You are of course expected to take sides - to identify yourself as being a leftist/progressive or rightie/conservative. If you don't want to label yourself, the choice will be made for you. If you've been called a "leftist" on occasion (as I have), you might tend to subconsciously include yourself in that group whenever someone else makes a nebulous stab at "The Left". Thus, having taken such accusations personally, you recoil at them. You may never have deliberately chosen such a label for yourself, and the person making the criticism may not even know of your existence, and yet animosity arises. Such is the insidiousness of politics.
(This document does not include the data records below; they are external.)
(** * Reference oracles of neon's convolution and pooling backend tests

    Shallow embedding of the numpy reference computations in
    [neon/backends/tests/test_backend_conv_layer.py] and
    [neon/backends/tests/test_backend_pool_layer.py]: the window index
    generators [pixel_indices], the brute-force gather/scatter loops of
    [test_conv_layer] and [run_numpy_pool], and the numpy primitives they
    call.  Python integers are [Z]; a 2-D array is a list of rows; a 5-D
    array of shape (K,M,P,Q,N) is kept as its row-major view with
    K*M*P*Q rows of N elements.  Array elements are kept abstract (class
    [Numeric]); every law of arithmetic a proof needs is an explicit
    hypothesis of the statement that needs it.

    Module [Text] embeds the text dataset of [neon/data/text.py]:
    [create_valid_file], [get_tokens], [get_vocab] and [__init__], with a
    Python 2 [str] as a list of bytes, the files as a map from paths to
    contents, sets as [gset] and dictionaries as [gmap]. *)

From Stdlib Require Import ZArith Lia Bool.
From Stdlib Require Import Ascii String.
From stdpp Require Import base option list list_numbers gmap sorting strings.

Local Open Scope Z_scope.

(** ** Element type of the arrays (dtype) *)

Class Numeric (A : Type) := {
  zero : A;                 (* 0.0 *)
  one : A;                  (* 1.0 *)
  fmin : A;                 (* np.finfo(dtype).min *)
  add : A -> A -> A;
  mul : A -> A -> A;
  div : A -> A -> A;
  sqrt : A -> A;
  of_int : Z -> A;          (* int -> float conversion *)
  ltb : A -> A -> bool      (* x < y *)
}.

#[export] Instance Numeric_inhabited {A : Type} {NA : Numeric A} : Inhabited A :=
  populate zero.

(** Exact integer arithmetic as an instance, used to run the model. *)
#[export] Instance Numeric_Z : Numeric Z := {|
  zero := 0; one := 1; fmin := -1000000;
  add := Z.add; mul := Z.mul; div := Z.div; sqrt := Z.sqrt;
  of_int := fun z => z; ltb := Z.ltb
|}.

(** ** Python and numpy primitives *)

Module Py.

(** [range(n)] *)
Definition range (n : Z) : list Z := seqZ 0 n.

(** [for x in l: s = body(x, s)], where the body cannot raise. *)
Definition for_ {X S : Type} (l : list X) (body : X -> S -> S) (s : S) : S :=
  fold_left (fun s x => body x s) l s.

(** [for x in l: s = body(x, s)], where the body may raise ([None]). *)
Fixpoint for_each {X S : Type} (l : list X) (body : X -> S -> option S)
    (s : S) : option S :=
  match l with
  | [] => Some s
  | x :: l' =>
      match body x s with
      | Some s' => for_each l' body s'
      | None => None
      end
  end.

(** Index normalisation of a sequence of length [len]: [i] counts from the
    end when negative, and is an [IndexError] ([None]) outside
    [-len, len). *)
Definition norm_index (len : nat) (i : Z) : option nat :=
  if (0 <=? i) && (i <? Z.of_nat len) then Some (Z.to_nat i)
  else if (- Z.of_nat len <=? i) && (i <? 0) then Some (Z.to_nat (Z.of_nat len + i))
  else None.

(** [l[i]] *)
Definition item {X : Type} (l : list X) (i : Z) : option X :=
  n ← norm_index (length l) i; l !! n.

(** [l[i] = x] *)
Definition setitem {X : Type} (l : list X) (i : Z) (x : X) : option (list X) :=
  n ← norm_index (length l) i; Some (<[n := x]> l).

(** [l[:-1]] *)
Definition but_last {X : Type} (l : list X) : list X := take (length l - 1) l.

(** [reduce(mul, dim[:-1], 1) + pad, dim[-1]] *)
Definition sliceable (dim : list Z) (pad : Z) : Z * Z :=
  (fold_left Z.mul (but_last dim) 1 + pad, List.last dim 0).

(** Row of [a[k, m, p, q, :]] in the row-major view of a 5-D array whose
    three middle extents are [mpq]. *)
Definition row5 (mpq : Z * Z * Z) (k m p q : Z) : Z :=
  let '(M, P, Q) := mpq in ((k * M + m) * P + p) * Q + q.

Section Arrays.
Context {A : Type} {NA : Numeric A}.

(** [np.zeros((r, c))] *)
Definition zeros (rc : Z * Z) : list (list A) :=
  replicate (Z.to_nat (fst rc)) (replicate (Z.to_nat (snd rc)) zero).

(** [a.fill(x)] *)
Definition fill (a : list (list A)) (x : A) : list (list A) :=
  map (map (fun _ => x)) a.

(** [a[i, :] = x] for a scalar [x] *)
Definition fill_row (a : list (list A)) (i : Z) (x : A) : option (list (list A)) :=
  r ← item a i; setitem a i (map (fun _ => x) r).

(** [a[idx, :]] for a list of row indices *)
Definition take_rows (a : list (list A)) (idx : list Z) : option (list (list A)) :=
  mapM (item a) idx.

(** [a[idx, :] = v]: the rows are stored one after the other, so the last
    one stored stays where an index repeats. *)
Definition put_rows (a : list (list A)) (idx : list Z) (v : list (list A)) :
    option (list (list A)) :=
  for_each (zip idx v) (fun iv a => setitem a (fst iv) (snd iv)) a.

Definition vadd (u v : list A) : list A := zip_with add u v.

(** [a[idx, :] += x], x of shape (len(idx), n): gather, add, store. *)
Definition iadd_rows (a : list (list A)) (idx : list Z) (x : list (list A)) :
    option (list (list A)) :=
  g ← take_rows a idx; put_rows a idx (zip_with vadd g x).

(** [a[idx, :] += v], v a single row broadcast over the gathered rows. *)
Definition iadd_rows_bcast (a : list (list A)) (idx : list Z) (v : list A) :
    option (list (list A)) :=
  g ← take_rows a idx; put_rows a idx (map (fun r => vadd r v) g).

(** [a[:, m, p, q, :]] of a 5-D array with first extent [K] *)
Definition get_slice (K : Z) (mpq : Z * Z * Z) (a : list (list A)) (m p q : Z) :
    option (list (list A)) :=
  take_rows a (map (fun k => row5 mpq k m p q) (range K)).

(** [a[:, m, p, q, :] = x] *)
Definition set_slice (K : Z) (mpq : Z * Z * Z) (a : list (list A)) (m p q : Z)
    (x : list (list A)) : option (list (list A)) :=
  put_rows a (map (fun k => row5 mpq k m p q) (range K)) x.

(** [a[i, n] += e] *)
Definition iadd_at (a : list (list A)) (i n : Z) (e : A) : option (list (list A)) :=
  r ← item a i; x ← item r n; r' ← setitem r n (add x e); setitem a i r'.

(** [a += x] for arrays of the same shape *)
Definition iadd (a x : list (list A)) : list (list A) := zip_with vadd a x.

Definition sumA (l : list A) : A := fold_right add zero l.

(** Column [n] of an array given by its rows (an element missing from a
    row that is too short reads as 0; the arrays here are rectangular). *)
Definition col (n : Z) (a : list (list A)) : list A :=
  map (fun r => default zero (item r n)) a.

Definition vdot (u v : list A) : A := sumA (zip_with mul u v).

(** [np.dot(f.T, g)] for f of shape (L, k) and g of shape (L, n). *)
Definition dot_tn (k n : Z) (f g : list (list A)) : list (list A) :=
  map (fun kk => map (fun nn => vdot (col kk f) (col nn g)) (range n)) (range k).

(** [np.dot(f, e)] for f of shape (L, k) and e of shape (k, n). *)
Definition dot_nn (n : Z) (f e : list (list A)) : list (list A) :=
  map (fun fr => map (fun nn => vdot fr (col nn e)) (range n)) f.

(** [np.dot(g, e.T)] for g of shape (L, n) and e of shape (k, n). *)
Definition dot_nt (g e : list (list A)) : list (list A) :=
  map (fun gr => map (fun er => vdot gr er) e) g.

(** [max] of a non-empty sequence; a [ValueError] on an empty one. *)
Definition vmax (l : list A) : option A :=
  match l with
  | [] => None
  | x :: l' => Some (fold_left (fun m y => if ltb m y then y else m) l' x)
  end.

(** Scan for the position of the first occurrence of the maximum: [b] and
    [m] are the best position and value so far, [i] the next position. *)
Fixpoint argmax_from (l : list A) (b : Z) (m : A) (i : Z) : Z :=
  match l with
  | [] => b
  | y :: l' => if ltb m y then argmax_from l' i y (i + 1) else argmax_from l' b m (i + 1)
  end.

(** Position of the first occurrence of the maximum. *)
Definition vargmax (l : list A) : option Z :=
  match l with
  | [] => None
  | x :: l' => Some (argmax_from l' 0 x 1)
  end.

(** [np.max(g, axis=0)] for g with n columns *)
Definition max_axis0 (n : Z) (g : list (list A)) : option (list A) :=
  mapM (fun nn => vmax (col nn g)) (range n).

(** [np.argmax(g, axis=0)] *)
Definition argmax_axis0 (n : Z) (g : list (list A)) : option (list Z) :=
  mapM (fun nn => vargmax (col nn g)) (range n).

(** [np.mean(g, axis=0)]: column sums divided by the number of rows. *)
Definition mean_axis0 (n : Z) (g : list (list A)) : list A :=
  map (fun nn => div (sumA (col nn g)) (of_int (Z.of_nat (length g)))) (range n).

(** [np.sqrt(np.sum(g ** 2, axis=0))] *)
Definition l2_axis0 (n : Z) (g : list (list A)) : list A :=
  map (fun nn => sqrt (sumA (map (fun x => mul x x) (col nn g)))) (range n).

(** [a[i, n]], reading 0 where the array has no such element. *)
Definition at2 (a : list (list A)) (i n : Z) : A :=
  default zero (r ← item a i; item r n).

(** [a.shape == rc] *)
Definition has_shape (a : list (list A)) (rc : Z * Z) : Prop :=
  Z.of_nat (length a) = fst rc /\ Forall (fun r => Z.of_nat (length r) = snd rc) a.

End Arrays.

End Py.

(** ** Convolution: descriptor, window indices and the numpy reference *)

Module Conv.
Import Py.

Inductive dtype := float16 | float32.

(** The attributes of a convolution layer that the test reads. *)
Record ConvLayer := {
  conv_N : Z; conv_C : Z; conv_K : Z;
  DHW : Z * Z * Z;
  TRS : Z * Z * Z;
  MPQ : Z * Z * Z;
  padding : Z * Z * Z;
  strides : Z * Z * Z;
  dimI : list Z;
  dimF : list Z;
  dimO : list Z
}.

Definition conv_M (conv : ConvLayer) : Z := fst (fst (MPQ conv)).

(** Modelled from the spec: the layer class behind [conv_layer] of the two
    backends (neon.backends.nervanacpu, neon.backends.nervanagpu) is not
    among the sources; the spec gives one descriptor, shared by both
    backends, with M = floor((D + 2*pad_d - T)/str_d) + 1 (analogously P
    and Q), dimI = (C,D,H,W,N), dimF = (C,T,R,S,K), dimO = (K,M,P,Q,N). *)
Definition conv_layer (dt : dtype) (N C K D H W T R S_
    pad_d pad_h pad_w str_d str_h str_w : Z) : ConvLayer :=
  let M := (D + 2 * pad_d - T) / str_d + 1 in
  let P := (H + 2 * pad_h - R) / str_h + 1 in
  let Q := (W + 2 * pad_w - S_) / str_w + 1 in
  {| conv_N := N; conv_C := C; conv_K := K;
     DHW := (D, H, W);
     TRS := (T, R, S_);
     MPQ := (M, P, Q);
     padding := (pad_d, pad_h, pad_w);
     strides := (str_d, str_h, str_w);
     dimI := [C; D; H; W; N];
     dimF := [C; T; R; S_; K];
     dimO := [K; M; P; Q; N] |}.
Unlike race, there is at least the possibility of choice, but the choice between two simplistic labels brushes aside an enormous spectrum of complex issues.

Racism, however, gets us to the issue of the moment - Andrew Bolt's apparent discovery that agents of the forces of darkness are seeking to discredit him, by attempting to post racist comments on his blog. The implicitly-accused suggest that Bolt is making the whole thing up. Bolt's readership has almost unanimously condemned The Left for this apparent act of treachery, while over at Pure Poison the rebels were flinging it right back at The Right. Pure Poison accuses Bolt's readership of a general tendancy towards racism, while Bolt cryptically refers to the "New Racism of the Left" (possibly trying to coin a new vacuous catchphrase).

It seems to be the height of wit and cunning to take a criticism directed at your group (e.g. racism) and send it back at the other group. There doesn't need to be any supporting argument or evidence. It doesn't even really matter what the criticism is. Your cohort will gleefully pat you on the back for having demonstrated the "hypocrisy" of your opponents. It's all imaginary hypocrisy, but then truth is whatever is said by one of your own. Hypocrisy is the ultimate point-scoring system, which is why so much effort goes into inventing it. It's really just a more sophisticated form of "I know you are, but what am I?"

I thought for a moment about making a tearful confession to Bolt, just to see what would happen, but I'd probably be drowned out in the torrent of pre-existing outrage. (Besides, Bolt seems to write a dozen or more blog entries every day, and probably doesn't really care all that much.)

My approach to the whole thing is this: establish your own beliefs, ignore any attempts to label you, and let others express their beliefs freely without labelling them. It should be possible to debate issues related to economics, society, religion, environmentalism, etc. without resorting to vague and bizarre generalisations of The Left or The Right.